Required action ▸ The lines from the start of the data through the line with "[] => Rejected" are to be returned verbatim; all later lines are to be omitted.

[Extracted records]
********
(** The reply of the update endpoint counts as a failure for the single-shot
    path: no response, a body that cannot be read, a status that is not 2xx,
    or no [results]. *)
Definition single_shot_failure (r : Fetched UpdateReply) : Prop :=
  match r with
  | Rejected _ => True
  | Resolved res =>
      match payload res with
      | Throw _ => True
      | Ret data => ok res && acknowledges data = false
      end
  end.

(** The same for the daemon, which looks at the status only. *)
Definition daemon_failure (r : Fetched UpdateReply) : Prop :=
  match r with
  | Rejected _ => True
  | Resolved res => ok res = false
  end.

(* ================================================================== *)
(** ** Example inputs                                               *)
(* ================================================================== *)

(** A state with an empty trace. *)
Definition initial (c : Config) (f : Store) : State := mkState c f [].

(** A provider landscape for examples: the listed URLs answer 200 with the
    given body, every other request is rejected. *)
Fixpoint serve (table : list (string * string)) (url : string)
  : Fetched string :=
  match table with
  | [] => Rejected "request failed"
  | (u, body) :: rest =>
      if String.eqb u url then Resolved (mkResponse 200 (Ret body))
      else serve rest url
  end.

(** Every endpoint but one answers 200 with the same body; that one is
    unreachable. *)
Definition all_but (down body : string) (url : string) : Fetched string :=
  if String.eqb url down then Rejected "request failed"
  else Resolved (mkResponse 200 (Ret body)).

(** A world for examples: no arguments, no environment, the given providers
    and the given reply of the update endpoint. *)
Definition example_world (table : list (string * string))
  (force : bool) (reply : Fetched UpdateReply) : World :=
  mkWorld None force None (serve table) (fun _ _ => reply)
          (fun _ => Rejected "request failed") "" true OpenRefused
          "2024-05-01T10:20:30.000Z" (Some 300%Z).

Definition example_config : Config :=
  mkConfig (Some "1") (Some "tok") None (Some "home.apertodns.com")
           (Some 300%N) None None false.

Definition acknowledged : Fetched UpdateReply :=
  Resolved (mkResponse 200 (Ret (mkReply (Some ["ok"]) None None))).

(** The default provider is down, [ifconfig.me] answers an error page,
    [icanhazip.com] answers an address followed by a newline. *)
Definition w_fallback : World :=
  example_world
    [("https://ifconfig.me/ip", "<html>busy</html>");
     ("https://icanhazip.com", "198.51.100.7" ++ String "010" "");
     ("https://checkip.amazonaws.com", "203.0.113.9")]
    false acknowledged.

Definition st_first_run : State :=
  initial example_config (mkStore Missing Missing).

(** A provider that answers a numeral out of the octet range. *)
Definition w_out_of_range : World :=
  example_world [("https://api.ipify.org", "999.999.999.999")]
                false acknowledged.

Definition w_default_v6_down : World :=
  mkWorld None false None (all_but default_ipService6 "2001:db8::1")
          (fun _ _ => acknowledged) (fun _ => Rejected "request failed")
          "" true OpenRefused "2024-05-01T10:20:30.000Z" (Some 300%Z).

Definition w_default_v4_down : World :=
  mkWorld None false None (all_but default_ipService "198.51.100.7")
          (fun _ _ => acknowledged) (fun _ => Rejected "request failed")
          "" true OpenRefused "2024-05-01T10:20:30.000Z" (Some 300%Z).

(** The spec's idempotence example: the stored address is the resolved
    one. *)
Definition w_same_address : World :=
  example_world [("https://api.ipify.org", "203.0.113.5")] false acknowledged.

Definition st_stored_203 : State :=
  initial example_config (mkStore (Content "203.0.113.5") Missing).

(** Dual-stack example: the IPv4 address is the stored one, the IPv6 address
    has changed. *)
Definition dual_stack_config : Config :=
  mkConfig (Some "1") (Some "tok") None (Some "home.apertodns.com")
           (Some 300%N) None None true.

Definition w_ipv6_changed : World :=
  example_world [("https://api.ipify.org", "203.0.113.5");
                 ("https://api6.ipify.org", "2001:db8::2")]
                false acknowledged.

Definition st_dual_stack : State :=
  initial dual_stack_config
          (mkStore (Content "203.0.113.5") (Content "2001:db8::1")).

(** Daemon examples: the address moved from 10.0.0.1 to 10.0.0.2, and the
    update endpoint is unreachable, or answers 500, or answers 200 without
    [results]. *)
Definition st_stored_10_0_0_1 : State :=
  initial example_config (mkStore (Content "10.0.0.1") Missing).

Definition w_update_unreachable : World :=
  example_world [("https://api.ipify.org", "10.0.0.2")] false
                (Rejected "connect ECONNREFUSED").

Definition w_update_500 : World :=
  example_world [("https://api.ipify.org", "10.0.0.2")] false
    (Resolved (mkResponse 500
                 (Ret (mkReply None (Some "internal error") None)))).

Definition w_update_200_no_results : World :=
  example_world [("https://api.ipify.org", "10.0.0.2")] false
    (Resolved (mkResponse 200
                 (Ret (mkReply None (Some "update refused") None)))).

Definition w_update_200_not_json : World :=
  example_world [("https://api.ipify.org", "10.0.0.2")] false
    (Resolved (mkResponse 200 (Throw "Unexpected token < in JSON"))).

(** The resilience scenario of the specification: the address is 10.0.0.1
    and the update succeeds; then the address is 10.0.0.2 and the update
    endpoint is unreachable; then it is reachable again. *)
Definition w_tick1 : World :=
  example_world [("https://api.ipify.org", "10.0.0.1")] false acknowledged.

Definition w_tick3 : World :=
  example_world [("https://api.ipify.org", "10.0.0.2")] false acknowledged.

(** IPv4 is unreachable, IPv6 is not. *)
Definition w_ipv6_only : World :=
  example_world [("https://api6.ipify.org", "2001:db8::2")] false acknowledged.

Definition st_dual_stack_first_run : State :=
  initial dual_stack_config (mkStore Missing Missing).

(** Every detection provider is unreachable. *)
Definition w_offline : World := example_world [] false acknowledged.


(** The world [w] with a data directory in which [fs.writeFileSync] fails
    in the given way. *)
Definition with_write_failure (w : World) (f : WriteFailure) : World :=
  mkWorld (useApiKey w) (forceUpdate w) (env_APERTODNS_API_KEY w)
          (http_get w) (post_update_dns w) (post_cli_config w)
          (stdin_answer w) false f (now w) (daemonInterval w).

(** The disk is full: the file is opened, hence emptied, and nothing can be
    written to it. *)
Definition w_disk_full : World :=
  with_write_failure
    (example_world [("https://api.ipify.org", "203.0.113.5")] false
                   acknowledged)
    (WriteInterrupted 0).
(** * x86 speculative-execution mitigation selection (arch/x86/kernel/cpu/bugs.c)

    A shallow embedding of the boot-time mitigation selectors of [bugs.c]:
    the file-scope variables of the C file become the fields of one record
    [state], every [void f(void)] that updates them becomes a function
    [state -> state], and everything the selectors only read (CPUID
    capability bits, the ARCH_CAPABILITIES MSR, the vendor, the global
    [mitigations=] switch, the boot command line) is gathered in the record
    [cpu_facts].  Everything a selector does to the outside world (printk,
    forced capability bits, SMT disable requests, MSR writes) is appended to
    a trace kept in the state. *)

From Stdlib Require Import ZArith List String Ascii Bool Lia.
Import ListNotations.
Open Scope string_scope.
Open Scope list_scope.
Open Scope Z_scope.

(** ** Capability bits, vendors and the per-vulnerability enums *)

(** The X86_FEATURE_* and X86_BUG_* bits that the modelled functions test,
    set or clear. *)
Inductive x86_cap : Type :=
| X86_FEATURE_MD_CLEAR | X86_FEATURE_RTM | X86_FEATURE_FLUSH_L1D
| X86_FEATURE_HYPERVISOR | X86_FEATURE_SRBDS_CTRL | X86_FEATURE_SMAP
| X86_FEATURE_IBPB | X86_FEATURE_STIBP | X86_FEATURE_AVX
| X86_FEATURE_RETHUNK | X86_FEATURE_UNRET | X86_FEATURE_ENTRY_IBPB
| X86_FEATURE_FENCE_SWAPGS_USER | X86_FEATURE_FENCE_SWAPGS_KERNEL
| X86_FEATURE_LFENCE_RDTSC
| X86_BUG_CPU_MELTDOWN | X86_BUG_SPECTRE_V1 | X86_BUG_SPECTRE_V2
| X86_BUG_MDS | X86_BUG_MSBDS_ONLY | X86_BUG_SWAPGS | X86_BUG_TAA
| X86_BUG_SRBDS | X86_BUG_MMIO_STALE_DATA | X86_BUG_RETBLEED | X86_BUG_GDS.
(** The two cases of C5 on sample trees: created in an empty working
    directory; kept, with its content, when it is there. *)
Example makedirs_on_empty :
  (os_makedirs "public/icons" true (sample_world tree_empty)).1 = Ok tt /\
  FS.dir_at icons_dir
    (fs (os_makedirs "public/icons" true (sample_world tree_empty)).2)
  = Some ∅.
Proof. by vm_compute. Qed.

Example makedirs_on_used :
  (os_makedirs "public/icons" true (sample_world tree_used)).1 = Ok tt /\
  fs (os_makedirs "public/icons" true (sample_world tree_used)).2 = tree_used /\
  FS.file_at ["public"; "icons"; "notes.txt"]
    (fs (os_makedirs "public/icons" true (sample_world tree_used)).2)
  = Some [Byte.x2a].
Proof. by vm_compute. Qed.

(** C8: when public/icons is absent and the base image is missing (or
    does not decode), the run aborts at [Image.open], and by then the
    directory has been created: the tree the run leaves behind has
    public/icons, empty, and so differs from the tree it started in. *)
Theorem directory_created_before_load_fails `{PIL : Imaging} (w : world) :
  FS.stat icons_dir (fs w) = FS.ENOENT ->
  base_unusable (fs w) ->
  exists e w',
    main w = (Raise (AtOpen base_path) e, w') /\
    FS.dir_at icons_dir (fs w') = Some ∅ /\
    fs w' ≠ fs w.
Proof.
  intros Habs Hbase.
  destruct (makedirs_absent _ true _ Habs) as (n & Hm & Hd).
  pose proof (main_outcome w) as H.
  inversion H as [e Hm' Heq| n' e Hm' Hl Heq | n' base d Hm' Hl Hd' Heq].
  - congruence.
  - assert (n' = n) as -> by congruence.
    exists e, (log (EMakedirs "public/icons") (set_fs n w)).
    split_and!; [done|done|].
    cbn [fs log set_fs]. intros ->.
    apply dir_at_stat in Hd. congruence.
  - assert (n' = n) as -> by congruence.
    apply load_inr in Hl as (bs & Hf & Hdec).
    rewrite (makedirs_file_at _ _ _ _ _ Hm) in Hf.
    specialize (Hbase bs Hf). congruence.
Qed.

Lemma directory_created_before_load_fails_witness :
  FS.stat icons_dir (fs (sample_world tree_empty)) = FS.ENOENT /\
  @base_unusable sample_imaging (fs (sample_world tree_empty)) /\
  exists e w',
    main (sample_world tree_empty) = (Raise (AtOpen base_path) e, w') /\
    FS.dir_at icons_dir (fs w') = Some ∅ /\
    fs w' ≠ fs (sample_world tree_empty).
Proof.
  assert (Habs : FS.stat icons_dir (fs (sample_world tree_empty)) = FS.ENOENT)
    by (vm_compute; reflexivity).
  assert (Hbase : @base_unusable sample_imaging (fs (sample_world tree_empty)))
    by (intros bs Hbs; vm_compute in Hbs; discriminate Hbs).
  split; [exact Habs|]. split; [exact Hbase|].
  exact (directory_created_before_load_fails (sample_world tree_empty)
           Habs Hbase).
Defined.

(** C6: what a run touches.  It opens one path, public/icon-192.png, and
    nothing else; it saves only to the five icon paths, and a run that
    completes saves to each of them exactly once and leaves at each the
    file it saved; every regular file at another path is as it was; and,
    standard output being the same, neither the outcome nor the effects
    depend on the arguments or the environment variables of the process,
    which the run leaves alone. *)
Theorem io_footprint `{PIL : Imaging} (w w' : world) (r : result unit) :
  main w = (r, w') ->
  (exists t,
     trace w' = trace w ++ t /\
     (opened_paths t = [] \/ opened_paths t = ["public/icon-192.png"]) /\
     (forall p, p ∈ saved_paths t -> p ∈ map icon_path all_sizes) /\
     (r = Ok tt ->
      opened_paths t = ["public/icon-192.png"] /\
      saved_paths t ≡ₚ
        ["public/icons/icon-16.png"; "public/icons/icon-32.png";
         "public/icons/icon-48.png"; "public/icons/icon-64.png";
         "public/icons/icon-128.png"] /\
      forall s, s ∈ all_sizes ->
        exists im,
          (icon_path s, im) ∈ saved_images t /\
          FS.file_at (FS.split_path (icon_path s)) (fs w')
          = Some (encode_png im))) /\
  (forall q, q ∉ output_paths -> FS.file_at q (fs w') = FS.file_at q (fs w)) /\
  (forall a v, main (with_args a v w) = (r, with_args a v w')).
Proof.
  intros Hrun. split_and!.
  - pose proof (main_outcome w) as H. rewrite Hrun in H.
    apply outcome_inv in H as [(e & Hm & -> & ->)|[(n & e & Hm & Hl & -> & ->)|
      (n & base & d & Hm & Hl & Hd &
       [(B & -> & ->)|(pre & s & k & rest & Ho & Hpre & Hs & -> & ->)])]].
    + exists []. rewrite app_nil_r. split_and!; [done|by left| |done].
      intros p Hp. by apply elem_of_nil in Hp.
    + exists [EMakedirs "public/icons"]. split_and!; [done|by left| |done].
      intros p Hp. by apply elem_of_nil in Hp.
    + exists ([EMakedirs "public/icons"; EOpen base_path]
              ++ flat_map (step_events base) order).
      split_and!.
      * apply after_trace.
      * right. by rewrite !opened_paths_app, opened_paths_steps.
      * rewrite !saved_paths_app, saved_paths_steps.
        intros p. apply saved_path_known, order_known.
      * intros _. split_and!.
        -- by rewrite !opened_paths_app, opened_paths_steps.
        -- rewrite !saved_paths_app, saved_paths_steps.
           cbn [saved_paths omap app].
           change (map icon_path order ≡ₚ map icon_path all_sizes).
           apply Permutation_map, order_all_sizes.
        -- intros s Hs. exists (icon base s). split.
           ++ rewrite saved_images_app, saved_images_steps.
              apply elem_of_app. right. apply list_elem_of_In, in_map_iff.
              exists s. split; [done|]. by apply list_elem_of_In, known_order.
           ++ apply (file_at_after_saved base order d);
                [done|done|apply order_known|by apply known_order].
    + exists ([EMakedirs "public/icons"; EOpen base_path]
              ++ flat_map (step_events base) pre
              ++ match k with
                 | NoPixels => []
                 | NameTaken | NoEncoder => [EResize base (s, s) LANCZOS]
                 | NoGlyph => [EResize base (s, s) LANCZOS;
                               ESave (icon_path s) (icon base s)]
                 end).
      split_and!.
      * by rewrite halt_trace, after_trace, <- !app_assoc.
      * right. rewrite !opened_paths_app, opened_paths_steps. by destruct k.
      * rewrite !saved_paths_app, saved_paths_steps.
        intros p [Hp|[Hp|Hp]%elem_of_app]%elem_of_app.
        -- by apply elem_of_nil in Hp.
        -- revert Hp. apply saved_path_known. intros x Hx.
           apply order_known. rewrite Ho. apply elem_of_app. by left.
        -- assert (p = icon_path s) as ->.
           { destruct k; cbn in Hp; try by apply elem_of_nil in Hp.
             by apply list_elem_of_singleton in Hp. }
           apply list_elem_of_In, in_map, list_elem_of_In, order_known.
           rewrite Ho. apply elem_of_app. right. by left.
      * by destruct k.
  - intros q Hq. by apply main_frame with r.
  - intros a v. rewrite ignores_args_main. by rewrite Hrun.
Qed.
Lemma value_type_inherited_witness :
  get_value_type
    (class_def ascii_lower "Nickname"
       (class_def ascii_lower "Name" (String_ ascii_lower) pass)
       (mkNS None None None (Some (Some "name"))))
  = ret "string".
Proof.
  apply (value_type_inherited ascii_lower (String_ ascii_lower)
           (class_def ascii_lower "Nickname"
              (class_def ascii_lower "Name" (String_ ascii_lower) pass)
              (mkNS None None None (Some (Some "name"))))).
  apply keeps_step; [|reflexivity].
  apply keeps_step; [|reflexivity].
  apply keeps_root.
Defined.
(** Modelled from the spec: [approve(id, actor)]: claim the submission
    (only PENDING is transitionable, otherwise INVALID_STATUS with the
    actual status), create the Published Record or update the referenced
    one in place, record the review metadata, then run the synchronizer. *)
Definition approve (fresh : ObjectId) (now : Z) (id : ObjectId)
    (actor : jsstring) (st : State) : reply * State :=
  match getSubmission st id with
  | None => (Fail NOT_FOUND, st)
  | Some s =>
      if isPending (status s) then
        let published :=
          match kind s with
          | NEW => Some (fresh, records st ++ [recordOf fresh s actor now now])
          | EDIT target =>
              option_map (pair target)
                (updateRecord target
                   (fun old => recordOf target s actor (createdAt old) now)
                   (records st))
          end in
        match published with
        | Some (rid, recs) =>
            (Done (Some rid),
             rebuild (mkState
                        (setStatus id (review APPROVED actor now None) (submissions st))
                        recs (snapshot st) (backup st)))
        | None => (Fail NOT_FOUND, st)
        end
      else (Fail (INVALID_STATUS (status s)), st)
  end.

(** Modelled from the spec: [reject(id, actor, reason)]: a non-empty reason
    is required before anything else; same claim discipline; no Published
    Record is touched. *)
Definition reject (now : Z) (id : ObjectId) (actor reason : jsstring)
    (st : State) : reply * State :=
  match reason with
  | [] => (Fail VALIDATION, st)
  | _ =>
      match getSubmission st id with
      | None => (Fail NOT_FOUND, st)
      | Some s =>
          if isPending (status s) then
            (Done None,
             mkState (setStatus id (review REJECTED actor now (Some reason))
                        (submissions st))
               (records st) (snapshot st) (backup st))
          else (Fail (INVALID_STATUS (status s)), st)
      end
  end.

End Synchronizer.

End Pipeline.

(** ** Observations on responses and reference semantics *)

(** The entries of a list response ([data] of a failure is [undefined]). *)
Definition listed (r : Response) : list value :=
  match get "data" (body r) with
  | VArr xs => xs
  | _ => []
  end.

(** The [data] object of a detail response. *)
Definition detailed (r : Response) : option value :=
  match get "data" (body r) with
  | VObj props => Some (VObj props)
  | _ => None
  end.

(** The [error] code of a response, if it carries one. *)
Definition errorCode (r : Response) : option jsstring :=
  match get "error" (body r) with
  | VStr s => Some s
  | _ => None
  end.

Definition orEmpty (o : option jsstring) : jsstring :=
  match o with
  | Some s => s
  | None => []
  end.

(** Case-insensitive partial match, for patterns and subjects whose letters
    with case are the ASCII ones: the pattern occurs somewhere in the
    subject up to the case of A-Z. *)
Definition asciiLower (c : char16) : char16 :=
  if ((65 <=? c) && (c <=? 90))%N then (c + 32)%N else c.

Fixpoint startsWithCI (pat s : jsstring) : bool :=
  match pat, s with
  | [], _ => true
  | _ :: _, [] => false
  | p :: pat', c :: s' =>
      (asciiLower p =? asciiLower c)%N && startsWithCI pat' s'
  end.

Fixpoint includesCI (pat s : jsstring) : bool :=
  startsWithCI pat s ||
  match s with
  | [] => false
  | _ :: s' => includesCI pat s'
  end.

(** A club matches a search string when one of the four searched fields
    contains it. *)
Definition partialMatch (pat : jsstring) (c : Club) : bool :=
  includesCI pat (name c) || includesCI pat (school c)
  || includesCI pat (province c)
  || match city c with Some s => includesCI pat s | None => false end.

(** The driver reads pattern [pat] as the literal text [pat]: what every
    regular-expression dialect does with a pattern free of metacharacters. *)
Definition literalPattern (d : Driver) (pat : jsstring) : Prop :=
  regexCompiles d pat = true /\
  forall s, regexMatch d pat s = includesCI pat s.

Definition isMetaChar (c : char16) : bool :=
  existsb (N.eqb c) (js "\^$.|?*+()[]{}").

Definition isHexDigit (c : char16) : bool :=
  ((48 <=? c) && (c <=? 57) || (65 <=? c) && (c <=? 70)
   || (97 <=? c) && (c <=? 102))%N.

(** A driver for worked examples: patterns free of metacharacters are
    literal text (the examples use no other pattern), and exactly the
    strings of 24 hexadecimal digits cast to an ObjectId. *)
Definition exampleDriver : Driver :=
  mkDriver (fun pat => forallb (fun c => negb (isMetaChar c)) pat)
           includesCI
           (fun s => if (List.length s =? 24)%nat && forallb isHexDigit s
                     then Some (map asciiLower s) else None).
********
Result for this exercise ▸
(** The reply of the update endpoint counts as a failure for the single-shot
    path: no response, a body that cannot be read, a status that is not 2xx,
    or no [results]. *)
Definition single_shot_failure (r : Fetched UpdateReply) : Prop :=
  match r with
  | Rejected _ => True
  | Resolved res =>
      match payload res with
      | Throw _ => True
      | Ret data => ok res && acknowledges data = false
      end
  end.

(** The same for the daemon, which looks at the status only. *)
Definition daemon_failure (r : Fetched UpdateReply) : Prop :=
  match r with
  | Rejected _ => True
  | Resolved res => ok res = false
  end.

(* ================================================================== *)
(** ** Example inputs                                               *)
(* ================================================================== *)

(** A state with an empty trace. *)
Definition initial (c : Config) (f : Store) : State := mkState c f [].

(** A provider landscape for examples: the listed URLs answer 200 with the
    given body, every other request is rejected. *)
Fixpoint serve (table : list (string * string)) (url : string)
  : Fetched string :=
  match table with
  | [] => Rejected "request failed"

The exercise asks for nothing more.